Collected data entries:
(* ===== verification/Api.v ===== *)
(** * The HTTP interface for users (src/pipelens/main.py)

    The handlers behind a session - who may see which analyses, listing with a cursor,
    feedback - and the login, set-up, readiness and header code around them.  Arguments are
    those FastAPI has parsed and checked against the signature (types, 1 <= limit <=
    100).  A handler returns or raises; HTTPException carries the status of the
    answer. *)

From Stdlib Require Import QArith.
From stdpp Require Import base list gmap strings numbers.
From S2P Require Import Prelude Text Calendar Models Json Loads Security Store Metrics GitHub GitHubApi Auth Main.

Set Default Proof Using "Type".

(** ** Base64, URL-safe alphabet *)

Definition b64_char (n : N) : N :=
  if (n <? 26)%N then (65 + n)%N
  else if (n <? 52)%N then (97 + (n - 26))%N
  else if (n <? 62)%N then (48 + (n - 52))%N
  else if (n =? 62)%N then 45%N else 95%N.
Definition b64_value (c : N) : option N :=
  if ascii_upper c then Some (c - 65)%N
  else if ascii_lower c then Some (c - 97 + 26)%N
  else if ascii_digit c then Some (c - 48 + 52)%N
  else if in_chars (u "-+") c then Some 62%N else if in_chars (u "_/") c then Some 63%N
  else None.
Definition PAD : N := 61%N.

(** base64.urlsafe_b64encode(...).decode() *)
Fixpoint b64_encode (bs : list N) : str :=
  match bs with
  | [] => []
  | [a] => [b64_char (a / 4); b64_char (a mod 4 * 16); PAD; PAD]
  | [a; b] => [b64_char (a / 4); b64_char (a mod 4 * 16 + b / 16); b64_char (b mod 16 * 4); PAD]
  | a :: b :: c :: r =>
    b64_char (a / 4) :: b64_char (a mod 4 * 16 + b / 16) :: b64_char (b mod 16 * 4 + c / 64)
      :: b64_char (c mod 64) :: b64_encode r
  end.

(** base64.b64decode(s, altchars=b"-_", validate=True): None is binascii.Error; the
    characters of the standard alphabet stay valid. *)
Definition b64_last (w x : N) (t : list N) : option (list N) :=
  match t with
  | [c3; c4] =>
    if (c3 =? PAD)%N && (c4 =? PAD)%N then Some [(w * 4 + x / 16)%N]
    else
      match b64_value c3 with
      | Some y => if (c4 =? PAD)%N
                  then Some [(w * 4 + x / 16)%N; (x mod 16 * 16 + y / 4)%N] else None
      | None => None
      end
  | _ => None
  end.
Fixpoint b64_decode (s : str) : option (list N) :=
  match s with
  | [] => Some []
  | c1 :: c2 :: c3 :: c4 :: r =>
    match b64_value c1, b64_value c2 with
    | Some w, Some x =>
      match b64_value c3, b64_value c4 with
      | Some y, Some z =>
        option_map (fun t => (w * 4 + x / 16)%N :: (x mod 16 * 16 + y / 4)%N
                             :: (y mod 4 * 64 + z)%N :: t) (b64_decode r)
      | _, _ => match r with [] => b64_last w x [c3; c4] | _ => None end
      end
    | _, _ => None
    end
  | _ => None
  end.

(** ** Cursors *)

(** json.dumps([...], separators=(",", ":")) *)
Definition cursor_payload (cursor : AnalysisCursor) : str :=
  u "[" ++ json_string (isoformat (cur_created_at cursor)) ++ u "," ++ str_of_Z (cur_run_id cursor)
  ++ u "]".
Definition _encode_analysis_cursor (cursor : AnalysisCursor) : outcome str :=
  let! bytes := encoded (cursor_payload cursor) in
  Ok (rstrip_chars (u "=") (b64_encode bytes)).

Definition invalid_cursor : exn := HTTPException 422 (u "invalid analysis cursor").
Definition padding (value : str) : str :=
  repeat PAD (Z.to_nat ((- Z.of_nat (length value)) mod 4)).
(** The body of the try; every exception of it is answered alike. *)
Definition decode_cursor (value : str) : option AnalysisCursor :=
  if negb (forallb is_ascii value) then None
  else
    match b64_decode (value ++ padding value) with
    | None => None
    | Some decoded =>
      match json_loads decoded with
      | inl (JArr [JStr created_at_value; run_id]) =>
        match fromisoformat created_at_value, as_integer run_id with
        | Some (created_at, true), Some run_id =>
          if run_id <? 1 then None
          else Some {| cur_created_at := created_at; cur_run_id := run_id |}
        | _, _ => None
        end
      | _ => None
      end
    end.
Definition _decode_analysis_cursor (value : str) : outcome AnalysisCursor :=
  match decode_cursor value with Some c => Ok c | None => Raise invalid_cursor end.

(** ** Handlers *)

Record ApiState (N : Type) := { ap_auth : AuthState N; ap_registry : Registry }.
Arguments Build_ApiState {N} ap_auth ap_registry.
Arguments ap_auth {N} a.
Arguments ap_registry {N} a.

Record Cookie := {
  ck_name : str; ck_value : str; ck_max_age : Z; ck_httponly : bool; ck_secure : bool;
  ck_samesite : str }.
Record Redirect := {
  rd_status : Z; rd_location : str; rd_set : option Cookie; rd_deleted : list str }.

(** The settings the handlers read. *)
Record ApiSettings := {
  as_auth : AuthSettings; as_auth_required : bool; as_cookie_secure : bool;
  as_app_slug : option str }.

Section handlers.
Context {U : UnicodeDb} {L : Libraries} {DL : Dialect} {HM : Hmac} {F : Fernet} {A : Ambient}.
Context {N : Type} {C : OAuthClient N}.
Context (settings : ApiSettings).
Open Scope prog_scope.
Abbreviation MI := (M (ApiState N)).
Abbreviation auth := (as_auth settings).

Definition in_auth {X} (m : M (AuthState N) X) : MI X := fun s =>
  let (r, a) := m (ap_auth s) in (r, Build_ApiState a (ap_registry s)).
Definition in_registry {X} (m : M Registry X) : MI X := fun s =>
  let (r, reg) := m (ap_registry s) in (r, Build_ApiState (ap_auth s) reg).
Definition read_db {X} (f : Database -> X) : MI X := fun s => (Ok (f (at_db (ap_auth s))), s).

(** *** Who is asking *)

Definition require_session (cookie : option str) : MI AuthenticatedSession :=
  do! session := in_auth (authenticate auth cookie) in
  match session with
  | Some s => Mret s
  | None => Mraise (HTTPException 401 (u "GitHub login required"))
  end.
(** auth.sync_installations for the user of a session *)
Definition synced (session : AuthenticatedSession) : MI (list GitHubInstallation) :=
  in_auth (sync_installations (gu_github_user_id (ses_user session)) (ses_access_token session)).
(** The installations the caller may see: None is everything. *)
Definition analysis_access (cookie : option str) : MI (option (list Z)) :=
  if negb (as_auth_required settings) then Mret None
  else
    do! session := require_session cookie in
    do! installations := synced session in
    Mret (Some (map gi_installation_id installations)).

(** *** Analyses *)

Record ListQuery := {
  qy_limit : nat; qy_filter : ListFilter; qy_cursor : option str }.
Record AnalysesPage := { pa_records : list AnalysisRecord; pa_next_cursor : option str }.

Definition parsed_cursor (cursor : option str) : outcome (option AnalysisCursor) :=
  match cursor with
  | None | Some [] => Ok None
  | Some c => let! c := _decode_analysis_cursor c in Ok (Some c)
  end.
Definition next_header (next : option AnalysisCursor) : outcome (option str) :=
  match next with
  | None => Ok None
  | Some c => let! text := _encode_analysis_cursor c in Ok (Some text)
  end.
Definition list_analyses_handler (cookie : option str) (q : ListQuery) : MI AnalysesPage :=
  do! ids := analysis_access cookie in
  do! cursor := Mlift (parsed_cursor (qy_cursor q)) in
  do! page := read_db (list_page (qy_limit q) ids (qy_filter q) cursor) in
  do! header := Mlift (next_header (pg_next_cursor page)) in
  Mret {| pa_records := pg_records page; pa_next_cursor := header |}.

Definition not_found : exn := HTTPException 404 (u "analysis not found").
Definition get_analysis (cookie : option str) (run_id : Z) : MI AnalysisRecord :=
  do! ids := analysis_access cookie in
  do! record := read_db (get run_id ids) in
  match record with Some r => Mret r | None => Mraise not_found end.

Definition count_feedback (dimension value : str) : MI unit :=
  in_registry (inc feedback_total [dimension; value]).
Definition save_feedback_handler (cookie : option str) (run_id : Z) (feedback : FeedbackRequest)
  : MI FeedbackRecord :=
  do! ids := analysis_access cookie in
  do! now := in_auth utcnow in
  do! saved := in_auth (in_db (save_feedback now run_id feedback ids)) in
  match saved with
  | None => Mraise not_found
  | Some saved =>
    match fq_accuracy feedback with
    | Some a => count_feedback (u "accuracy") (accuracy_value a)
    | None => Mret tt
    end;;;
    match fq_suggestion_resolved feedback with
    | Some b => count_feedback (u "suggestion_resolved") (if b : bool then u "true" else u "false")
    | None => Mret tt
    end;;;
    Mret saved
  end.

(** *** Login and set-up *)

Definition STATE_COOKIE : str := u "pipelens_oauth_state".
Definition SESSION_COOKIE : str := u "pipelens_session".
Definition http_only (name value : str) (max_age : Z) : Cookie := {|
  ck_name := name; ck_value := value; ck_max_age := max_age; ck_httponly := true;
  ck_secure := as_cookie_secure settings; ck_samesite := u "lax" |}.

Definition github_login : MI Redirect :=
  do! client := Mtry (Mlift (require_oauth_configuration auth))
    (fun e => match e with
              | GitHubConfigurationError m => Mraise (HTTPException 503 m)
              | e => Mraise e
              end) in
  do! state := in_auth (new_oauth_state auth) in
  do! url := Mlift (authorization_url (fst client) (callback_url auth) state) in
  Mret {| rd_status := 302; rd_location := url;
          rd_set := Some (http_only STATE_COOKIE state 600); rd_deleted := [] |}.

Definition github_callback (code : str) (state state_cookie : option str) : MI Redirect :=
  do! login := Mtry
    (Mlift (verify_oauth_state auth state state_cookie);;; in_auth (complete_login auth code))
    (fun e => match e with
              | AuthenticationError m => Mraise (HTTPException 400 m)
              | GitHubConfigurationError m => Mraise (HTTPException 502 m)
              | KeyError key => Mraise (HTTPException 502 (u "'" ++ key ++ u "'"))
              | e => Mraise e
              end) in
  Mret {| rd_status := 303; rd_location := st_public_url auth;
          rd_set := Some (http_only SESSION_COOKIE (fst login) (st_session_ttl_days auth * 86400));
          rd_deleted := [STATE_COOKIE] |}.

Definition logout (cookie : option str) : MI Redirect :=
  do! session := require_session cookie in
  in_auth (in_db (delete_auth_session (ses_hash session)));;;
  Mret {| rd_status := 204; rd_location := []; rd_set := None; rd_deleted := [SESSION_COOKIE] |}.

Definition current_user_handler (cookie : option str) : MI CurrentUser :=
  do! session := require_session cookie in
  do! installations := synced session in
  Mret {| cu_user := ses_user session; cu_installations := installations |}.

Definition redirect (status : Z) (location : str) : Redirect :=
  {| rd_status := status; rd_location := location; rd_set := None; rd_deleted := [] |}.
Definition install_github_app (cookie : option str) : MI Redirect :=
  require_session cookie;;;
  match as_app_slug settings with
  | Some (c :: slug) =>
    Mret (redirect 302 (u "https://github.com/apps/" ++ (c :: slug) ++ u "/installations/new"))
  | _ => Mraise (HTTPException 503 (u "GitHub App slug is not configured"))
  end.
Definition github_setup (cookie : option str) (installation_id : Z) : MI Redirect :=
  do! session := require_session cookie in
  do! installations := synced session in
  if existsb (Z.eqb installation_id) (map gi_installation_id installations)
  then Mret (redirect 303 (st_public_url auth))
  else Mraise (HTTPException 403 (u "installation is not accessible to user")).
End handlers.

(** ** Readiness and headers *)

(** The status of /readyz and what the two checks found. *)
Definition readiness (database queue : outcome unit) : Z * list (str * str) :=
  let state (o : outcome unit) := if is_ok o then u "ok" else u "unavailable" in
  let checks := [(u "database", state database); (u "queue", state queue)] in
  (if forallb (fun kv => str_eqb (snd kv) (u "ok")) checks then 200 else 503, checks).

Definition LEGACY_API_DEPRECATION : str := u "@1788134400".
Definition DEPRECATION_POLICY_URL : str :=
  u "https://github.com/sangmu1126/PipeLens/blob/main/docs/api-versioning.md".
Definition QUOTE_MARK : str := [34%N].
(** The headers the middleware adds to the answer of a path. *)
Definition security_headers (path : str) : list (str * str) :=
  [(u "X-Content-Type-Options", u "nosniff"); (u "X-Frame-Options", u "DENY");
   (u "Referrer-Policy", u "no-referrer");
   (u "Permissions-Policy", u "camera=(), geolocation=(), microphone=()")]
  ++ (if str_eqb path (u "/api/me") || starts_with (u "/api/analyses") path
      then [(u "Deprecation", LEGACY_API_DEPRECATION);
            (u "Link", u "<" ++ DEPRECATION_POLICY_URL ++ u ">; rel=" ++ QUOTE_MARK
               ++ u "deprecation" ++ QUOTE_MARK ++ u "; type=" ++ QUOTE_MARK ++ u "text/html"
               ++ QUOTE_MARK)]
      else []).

Work instructions: Given the records above, restate word for word only the lines starting at the one with "Definition redirect (status" and ending at the one with "let state (o".

Written solution:
Definition redirect (status : Z) (location : str) : Redirect :=
  {| rd_status := status; rd_location := location; rd_set := None; rd_deleted := [] |}.
Definition install_github_app (cookie : option str) : MI Redirect :=
  require_session cookie;;;
  match as_app_slug settings with
  | Some (c :: slug) =>
    Mret (redirect 302 (u "https://github.com/apps/" ++ (c :: slug) ++ u "/installations/new"))
  | _ => Mraise (HTTPException 503 (u "GitHub App slug is not configured"))
  end.
Definition github_setup (cookie : option str) (installation_id : Z) : MI Redirect :=
  do! session := require_session cookie in
  do! installations := synced session in
  if existsb (Z.eqb installation_id) (map gi_installation_id installations)
  then Mret (redirect 303 (st_public_url auth))
  else Mraise (HTTPException 403 (u "installation is not accessible to user")).
End handlers.

(** ** Readiness and headers *)

(** The status of /readyz and what the two checks found. *)
Definition readiness (database queue : outcome unit) : Z * list (str * str) :=
  let state (o : outcome unit) := if is_ok o then u "ok" else u "unavailable" in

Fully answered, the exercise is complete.